The second momentous qualitative issue is the accepted “backwardness” of our African group and the question: what is backwardness? This condition, long discussed, has never been investigated; its causes and nature are wholly unknown; the correct treatment for it is wholly unknown. There are some who think they know these things and have unwittingly intensified a situation containing a deep appeal for truth. This situation must inevitably be encountered by a population inquiry.

I have often pointed out that scientific light upon “backwardness ” is required for commonsense thought and action in regard to difficult questions in trusteeship for our Africans, of which I name only the following:
(I) Scholastic education and vocational training;
(2) Mental deficiency and mental disorder;
(3) Alcoholism and drug addiction;
(4) Adult and juvenile crime;
(5) The ayah question;
(6) The urbanization of a backward rural people;
(7) The capacity of the East African Native to acquire British culture.

Such questions cannot be lightly brushed aside or lightly answered by a nation anxious to help up a weaker people; nor is the responsibility of taking charge of that people and its future without scientific answers to such questions one to be lightly continued. It should be more widely known that the differences between the white and the black man are far from being confined to colour, and that to proceed as if the resemblances were all that matters may be a grievous error.

Gordon stated that the most important “resource” for study was the population, which other scientists ignored. Gordon dubbed this the “population problem.” Due to these kinds of eugenic ideas, there were blood banks in Kenya that were racially segregated (Dantzler, 2017). What Gordon, Vint and other Kenyan eugenicists were worried about was amentia, which is intellectual disability or severe mental illness. Although Gordon (1934) did discuss some environmental influences on the brain development of the East African in his talk to the African Circle, Gordon argued for eugenic proposals due to what he claimed to be a high level of amentia in the population which led to decreased intelligence. In this same talk, he discusses the previous research of Vint’s, showing data that the brain growth of the East African was about half as much as that of the European. He also stated that they were inferior to Europeans not only in brain measures, but also in “certain physical and psychophysical attributes, but also in reaction to the mental tests used by the enquiry, although it is not pretended that mental tests suitable to the East African have yet been arrived at (Gordon, 1934: 235). He then stated that only eugenic proposals could fix the inborn attributes of the so-called “aments.” Thus, if there are differences in the brain between Europeans and East Africans, then “efforts to educate the African to the standard of the European could prove to be either futile or disastrous” (Mahone, 2007).

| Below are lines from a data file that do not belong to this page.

Lemma local_lookup_exact_witness :
  (∃ records, local_lookup (build_data map_to_list sample_local) (lit "a.b.lab.home") RtA = LHit records (lit "lab.home") ∧ length records = 2) ∧
  local_lookup (build_data map_to_list sample_local) (lit "nas.home") RtMX ≠ LMiss.
Proof.
  split; [eexists; split; [by vm_compute|by vm_compute]|].
  destruct (local_lookup_exact map_to_list sample_local (lit "nas.home") RtMX (fun m => reflexivity _)) as [H _].
  apply H; [by vm_compute|done].
Defined.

So without a good understanding of eugenics and how it works, then it didn’t make sense to try to develop African civilizations since their inferior mentality due to their brains made it a forgone conclusion that they wouldn’t be able to upkeep what they would need to to be educated and in good health. Thus, to Kenyan eugenicists like Gordon and Vint, Kenyans were biologically inferior due to their brains.

It is worth noting that Gordon didn’t believe that human races were the same species and that the Kenya colony was in danger of degrading due to the emigration of “mentally unstable” Europeans from the upper classed. He did, though, believe that some of them could be cured and become useful in the colony, he did believe that such the “mental unstables” should not have been sent to the colony (Campbell, 2007). Gordon also claimed that high grade “aments” could flourish in a low level society undetected, only being detected once introduced to European civilization.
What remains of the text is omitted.